##### Material shown #####

(* ===== verification/Syntax.v ===== *)
(** * The tree the parser builds: [src/src/ast.h], [src/src/ast.c], [src/src/ast_clone.c]

    Types, expressions and statements with every kind the grammar has. A
    [NULL] pointer is the constructor [NULL_EXPR] or [NULL_STMT], since the
    parser stores such pointers in the tree after an error. Source positions,
    and the fields that only later stages fill in, are left out. *)

From S2P Require Import Prelude Lexer Bytecode Ast.

Open Scope Z_scope.

(** ** Types *)

Inductive TypeNode :=
  | Simple (kind : TypeKind) (nullable : bool)
  | ArrayOf (nullable : bool) (element_type : TypeNode)
  | MapOf (nullable : bool) (key_type value_type : TypeNode)
  | SetOf (nullable : bool) (element_type : TypeNode)
  | TupleOf (nullable : bool) (element_types : list TypeNode)
  | FunctionOf (nullable : bool) (return_type : TypeNode) (param_types : list TypeNode)
      (type_param_names : list (list Z)) (type_param_constraints : list (option TypeNode))
  | RecordNamed (nullable : bool) (name : list Z) (param_types : list TypeNode)
  | TypeParam (nullable : bool) (name : list Z).

Definition type_int : TypeNode := Simple TYPE_INT false.
Definition type_bool : TypeNode := Simple TYPE_BOOL false.
Definition type_double : TypeNode := Simple TYPE_DOUBLE false.
Definition type_bigint : TypeNode := Simple TYPE_BIGINT false.
Definition type_string : TypeNode := Simple TYPE_STRING false.
Definition type_bytes : TypeNode := Simple TYPE_BYTES false.
Definition type_nil : TypeNode := Simple TYPE_NIL false.
Definition type_void : TypeNode := Simple TYPE_VOID false.
Definition type_any : TypeNode := Simple TYPE_ANY false.
Definition type_array (element_type : TypeNode) : TypeNode := ArrayOf false element_type.
Definition type_map (key_type value_type : TypeNode) : TypeNode := MapOf false key_type value_type.
Definition type_set (element_type : TypeNode) : TypeNode := SetOf false element_type.
Definition type_tuple (element_types : list TypeNode) : TypeNode := TupleOf false element_types.
Definition type_type_param (name : list Z) : TypeNode := TypeParam false name.
(** [param_types] are set after [type_record], [type_function_set_type_params] after [type_function]. *)
Definition type_record (name : list Z) (param_types : list TypeNode) : TypeNode := RecordNamed false name param_types.
Definition type_function (return_type : TypeNode) (param_types : list TypeNode) (names : list (list Z))
    (constraints : list (option TypeNode)) : TypeNode :=
  FunctionOf false return_type param_types names constraints.

(** [t->nullable = true]. *)
Definition set_nullable (t : TypeNode) : TypeNode :=
  match t with
  | Simple k _ => Simple k true
  | ArrayOf _ e => ArrayOf true e
  | MapOf _ k v => MapOf true k v
  | SetOf _ e => SetOf true e
  | TupleOf _ es => TupleOf true es
  | FunctionOf _ r ps ns cs => FunctionOf true r ps ns cs
  | RecordNamed _ n ps => RecordNamed true n ps
  | TypeParam _ n => TypeParam true n
  end.

(** ** Expressions and statements *)

(** The arms of a match are parallel arrays; no guards at all and guards that
    are all [NULL] are the same here, as are no group ids and an empty list. *)
#[warnings="-register-all"]
Inductive Expr :=
  | NULL_EXPR
  | EXPR_LITERAL (type : TypeKind) (literal : constant_payload)
  | EXPR_IDENTIFIER (identifier : list Z)
  | EXPR_BINARY (left right : Expr) (op : TokenType)
  | EXPR_UNARY (operand : Expr) (op : TokenType)
  | EXPR_CALL (callee : Expr) (args : list Expr) (type_args : list TypeNode)
  | EXPR_FUNC_LITERAL (return_type : TypeNode) (params : list (list Z)) (param_types : list TypeNode) (body : Stmt) (is_async : bool)
  | EXPR_INDEX (array index : Expr)
  | EXPR_NIL
  | EXPR_ARRAY_LITERAL (elements : list Expr)
  | EXPR_CAST (value : Expr) (target_type : TypeNode)
  | EXPR_TRY (expr : Expr)
  | EXPR_AWAIT (expr : Expr)
  | EXPR_TYPE_TEST (value : Expr) (target_type : TypeNode)
  | EXPR_IF (condition then_expr else_expr : Expr)
  | EXPR_MATCH (subject : Expr) (patterns guards values : list Expr) (arm_group_ids : list Z) (else_expr : Expr)
  | EXPR_BLOCK (statements : list Stmt) (value : Expr)
  | EXPR_RECORD_LITERAL (field_names : list (list Z)) (field_values : list Expr) (pattern_type : option TypeNode)
      (is_pattern allows_rest : bool)
  | EXPR_FIELD_ACCESS (object : Expr) (field_name : list Z)
  | EXPR_TUPLE_LITERAL (elements : list Expr)
  | EXPR_TUPLE_ACCESS (tuple : Expr) (index : Z)
  | EXPR_MAP_LITERAL (keys values : list Expr)
  | EXPR_SET_LITERAL (elements : list Expr)
with Stmt :=
  | NULL_STMT
  | STMT_VAR_DECL (is_public : bool) (name : list Z) (type_annotation : option TypeNode) (initializer : Expr) (is_mutable : bool)
  | STMT_VAR_TUPLE_DECL (is_public : bool) (names : list (list Z)) (type_annotation : option TypeNode) (initializer : Expr) (is_mutable : bool)
  | STMT_EXPR (expr_stmt : Expr)
  | STMT_ASSIGN (name : list Z) (value : Expr) (op : TokenType)
  | STMT_BLOCK (statements : list Stmt)
  | STMT_IF (condition : Expr) (then_branch else_branch : Stmt)
  | STMT_MATCH (subject : Expr) (patterns guards : list Expr) (bodies : list Stmt) (arm_group_ids : list Z) (else_branch : Stmt)
  | STMT_WHILE (condition : Expr) (body : Stmt)
  | STMT_FOREACH (var_name : list Z) (iterable : Expr) (body : Stmt)
  | STMT_FOR_RANGE (var_name : list Z) (start end_ : Expr) (body : Stmt)
  | STMT_BREAK
  | STMT_CONTINUE
  | STMT_RETURN (return_value : Expr)
  | STMT_DEFER (defer_expr : Expr)
  | STMT_FUNC_DECL (is_public : bool) (return_type : TypeNode) (name : list Z) (type_params : list (list Z))
      (type_param_constraints : list (option TypeNode)) (params : list (list Z)) (param_types : list TypeNode) (body : Stmt) (is_async : bool)
  | STMT_IMPORT (import_path : list Z)
  | STMT_ASSIGN_INDEX (target index value : Expr) (op : TokenType)
  | STMT_ASSIGN_FIELD (object : Expr) (field_name : list Z) (value : Expr) (op : TokenType)
  | STMT_RECORD_DECL (is_public : bool) (name : list Z) (type_params : list (list Z)) (field_names : list (list Z)) (field_types : list TypeNode)
  | STMT_INTERFACE_DECL (is_public : bool) (name : list Z) (method_names : list (list Z)) (method_types : list TypeNode)
  | STMT_IMPL_DECL (interface_name record_name : list Z) (method_names function_names : list (list Z))
  | STMT_TYPE_ALIAS (is_public : bool) (name : list Z) (type_params : list (list Z)) (target_type : TypeNode)
  | STMT_ENUM_DECL (is_public : bool) (name : list Z) (type_params : list (list Z)) (member_names : list (list Z)) (member_values : list Z)
      (member_payload_types : list (list TypeNode)) (has_payload_members : bool).

Definition expr_create_literal_int (value : Z) : Expr := EXPR_LITERAL TYPE_INT (as_int value).
Definition expr_create_literal_bool (value : bool) : Expr := EXPR_LITERAL TYPE_BOOL (as_int (if value then 1 else 0)).
Definition expr_create_literal_double (value : Z) : Expr := EXPR_LITERAL TYPE_DOUBLE (as_double value).
Definition expr_create_literal_bigint (value : list Z) : Expr := EXPR_LITERAL TYPE_BIGINT (as_string (Some value)).
Definition expr_create_literal_string (value : list Z) : Expr := EXPR_LITERAL TYPE_STRING (as_string (Some value)).
Definition expr_create_binary (op : TokenType) (left right : Expr) : Expr := EXPR_BINARY left right op.
Definition expr_create_unary (op : TokenType) (operand : Expr) : Expr := EXPR_UNARY operand op.

Definition is_null (e : Expr) : bool := match e with NULL_EXPR => true | _ => false end.
Definition is_null_stmt (s : Stmt) : bool := match s with NULL_STMT => true | _ => false end.

(** ** Complete trees

    A tree is complete when no pointer in it is [NULL] that later stages
    follow: a variable may lack an initializer, [return] a value, an arm a
    guard, a match or an [if] statement an else branch. *)

Fixpoint complete (e : Expr) : bool :=
  match e with
  | NULL_EXPR => false
  | EXPR_LITERAL _ _ | EXPR_IDENTIFIER _ | EXPR_NIL => true
  | EXPR_BINARY l r _ => complete l && complete r
  | EXPR_UNARY o _ => complete o
  | EXPR_CALL c args _ => complete c && forallb complete args
  | EXPR_FUNC_LITERAL _ _ _ body _ => complete_stmt body
  | EXPR_INDEX a i => complete a && complete i
  | EXPR_ARRAY_LITERAL es | EXPR_TUPLE_LITERAL es | EXPR_SET_LITERAL es => forallb complete es
  | EXPR_CAST v _ | EXPR_TYPE_TEST v _ => complete v
  | EXPR_TRY v | EXPR_AWAIT v => complete v
  | EXPR_IF c t f => complete c && complete t && complete f
  | EXPR_MATCH s ps gs vs _ f =>
      complete s && forallb complete ps && forallb (fun g => is_null g || complete g) gs && forallb complete vs && (is_null f || complete f)
  | EXPR_BLOCK ss v => forallb complete_stmt ss && complete v
  | EXPR_RECORD_LITERAL _ vs _ _ _ => forallb complete vs
  | EXPR_FIELD_ACCESS o _ => complete o
  | EXPR_TUPLE_ACCESS t _ => complete t
  | EXPR_MAP_LITERAL ks vs => forallb complete ks && forallb complete vs
  end
with complete_stmt (s : Stmt) : bool :=
  match s with
  | NULL_STMT => false
  | STMT_VAR_DECL _ _ _ i _ => is_null i || complete i
  | STMT_VAR_TUPLE_DECL _ _ _ i _ => complete i
  | STMT_EXPR e | STMT_DEFER e => complete e
  | STMT_ASSIGN _ v _ => complete v
  | STMT_BLOCK ss => forallb complete_stmt ss
  | STMT_IF c t f => complete c && complete_stmt t && (is_null_stmt f || complete_stmt f)
  | STMT_MATCH s ps gs bs _ f =>
      complete s && forallb complete ps && forallb (fun g => is_null g || complete g) gs && forallb complete_stmt bs
        && (is_null_stmt f || complete_stmt f)
  | STMT_WHILE c b => complete c && complete_stmt b
  | STMT_FOREACH _ i b => complete i && complete_stmt b
  | STMT_FOR_RANGE _ a e b => complete a && complete e && complete_stmt b
  | STMT_BREAK | STMT_CONTINUE => true
  | STMT_RETURN v => is_null v || complete v
  | STMT_FUNC_DECL _ _ _ _ _ _ _ b _ => complete_stmt b
  | STMT_ASSIGN_INDEX t i v _ => complete t && complete i && complete v
  | STMT_ASSIGN_FIELD o _ v _ => complete o && complete v
  | STMT_IMPORT _ | STMT_RECORD_DECL _ _ _ _ _ | STMT_INTERFACE_DECL _ _ _ _ | STMT_IMPL_DECL _ _ _ _
  | STMT_TYPE_ALIAS _ _ _ _ | STMT_ENUM_DECL _ _ _ _ _ _ _ => true
  end.

(** ** Copies *)

(** A node is copied with [memcpy], and then what it points to is copied; types are shared. *)
Fixpoint expr_clone (e : Expr) : Expr :=
  match e with
  | NULL_EXPR => NULL_EXPR
  | EXPR_LITERAL _ _ | EXPR_IDENTIFIER _ | EXPR_NIL => e
  | EXPR_BINARY l r op => EXPR_BINARY (expr_clone l) (expr_clone r) op
  | EXPR_UNARY o op => EXPR_UNARY (expr_clone o) op
  | EXPR_CALL c args ts => EXPR_CALL (expr_clone c) (map expr_clone args) ts
  | EXPR_FUNC_LITERAL r ps ts body a => EXPR_FUNC_LITERAL r ps ts (stmt_clone body) a
  | EXPR_INDEX a i => EXPR_INDEX (expr_clone a) (expr_clone i)
  | EXPR_ARRAY_LITERAL es => EXPR_ARRAY_LITERAL (map expr_clone es)
  | EXPR_CAST v t => EXPR_CAST (expr_clone v) t
  | EXPR_TRY v => EXPR_TRY (expr_clone v)
  | EXPR_AWAIT v => EXPR_AWAIT (expr_clone v)
  | EXPR_TYPE_TEST v t => EXPR_TYPE_TEST (expr_clone v) t
  | EXPR_IF c t f => EXPR_IF (expr_clone c) (expr_clone t) (expr_clone f)
  | EXPR_MATCH s ps gs vs ids f =>
      EXPR_MATCH (expr_clone s) (map expr_clone ps) (map expr_clone gs) (map expr_clone vs) ids (expr_clone f)
  | EXPR_BLOCK ss v => EXPR_BLOCK (map stmt_clone ss) (expr_clone v)
  | EXPR_RECORD_LITERAL ns vs t p r => EXPR_RECORD_LITERAL ns (map expr_clone vs) t p r
  | EXPR_FIELD_ACCESS o n => EXPR_FIELD_ACCESS (expr_clone o) n
  | EXPR_TUPLE_LITERAL es => EXPR_TUPLE_LITERAL (map expr_clone es)
  | EXPR_TUPLE_ACCESS t i => EXPR_TUPLE_ACCESS (expr_clone t) i
  | EXPR_MAP_LITERAL ks vs => EXPR_MAP_LITERAL (map expr_clone ks) (map expr_clone vs)
  | EXPR_SET_LITERAL es => EXPR_SET_LITERAL (map expr_clone es)
  end
with stmt_clone (s : Stmt) : Stmt :=
  match s with
  | NULL_STMT => NULL_STMT
  | STMT_VAR_DECL p n t i m => STMT_VAR_DECL p n t (expr_clone i) m
  | STMT_VAR_TUPLE_DECL p ns t i m => STMT_VAR_TUPLE_DECL p ns t (expr_clone i) m
  | STMT_EXPR e => STMT_EXPR (expr_clone e)
  | STMT_ASSIGN n v op => STMT_ASSIGN n (expr_clone v) op
  | STMT_BLOCK ss => STMT_BLOCK (map stmt_clone ss)
  | STMT_IF c t f => STMT_IF (expr_clone c) (stmt_clone t) (stmt_clone f)
  | STMT_MATCH s ps gs bs ids f =>
      STMT_MATCH (expr_clone s) (map expr_clone ps) (map expr_clone gs) (map stmt_clone bs) ids (stmt_clone f)
  | STMT_WHILE c b => STMT_WHILE (expr_clone c) (stmt_clone b)
  | STMT_FOREACH v i b => STMT_FOREACH v (expr_clone i) (stmt_clone b)
  | STMT_FOR_RANGE v a e b => STMT_FOR_RANGE v (expr_clone a) (expr_clone e) (stmt_clone b)
  | STMT_BREAK => STMT_BREAK
  | STMT_CONTINUE => STMT_CONTINUE
  | STMT_RETURN v => STMT_RETURN (expr_clone v)
  | STMT_DEFER e => STMT_DEFER (expr_clone e)
  | STMT_FUNC_DECL p r n tps cs ps ts b a => STMT_FUNC_DECL p r n tps cs ps ts (stmt_clone b) a
  | STMT_ASSIGN_INDEX t i v op => STMT_ASSIGN_INDEX (expr_clone t) (expr_clone i) (expr_clone v) op
  | STMT_ASSIGN_FIELD o n v op => STMT_ASSIGN_FIELD (expr_clone o) n (expr_clone v) op
  | STMT_IMPORT _ | STMT_RECORD_DECL _ _ _ _ _ | STMT_INTERFACE_DECL _ _ _ _ | STMT_IMPL_DECL _ _ _ _
  | STMT_TYPE_ALIAS _ _ _ _ | STMT_ENUM_DECL _ _ _ _ _ _ _ => s
  end.

(** A copy is the same tree. *)
Lemma map_self {A} (f : A -> A) (f_id : forall a, f a = a) (l : list A) : map f l = l.
Proof. induction l as [|a l IH]; simpl; [done|]. by rewrite f_id, IH. Defined.

Fixpoint expr_clone_id (e : Expr) : expr_clone e = e
with stmt_clone_id (s : Stmt) : stmt_clone s = s.
Proof.
  - destruct e; simpl; rewrite ?expr_clone_id, ?stmt_clone_id, ?(map_self expr_clone expr_clone_id), ?(map_self stmt_clone stmt_clone_id); done.
  - destruct s; simpl; rewrite ?expr_clone_id, ?stmt_clone_id, ?(map_self expr_clone expr_clone_id), ?(map_self stmt_clone stmt_clone_id); done.
Qed.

#####

Brief
Please return exactly the lines from the opening line of the data above through the line with "[NULL] pointer is", both included and nothing else.

Exercise solution
(* ===== verification/Syntax.v ===== *)
(** * The tree the parser builds: [src/src/ast.h], [src/src/ast.c], [src/src/ast_clone.c]

    Types, expressions and statements with every kind the grammar has. A
    [NULL] pointer is the constructor [NULL_EXPR] or [NULL_STMT], since the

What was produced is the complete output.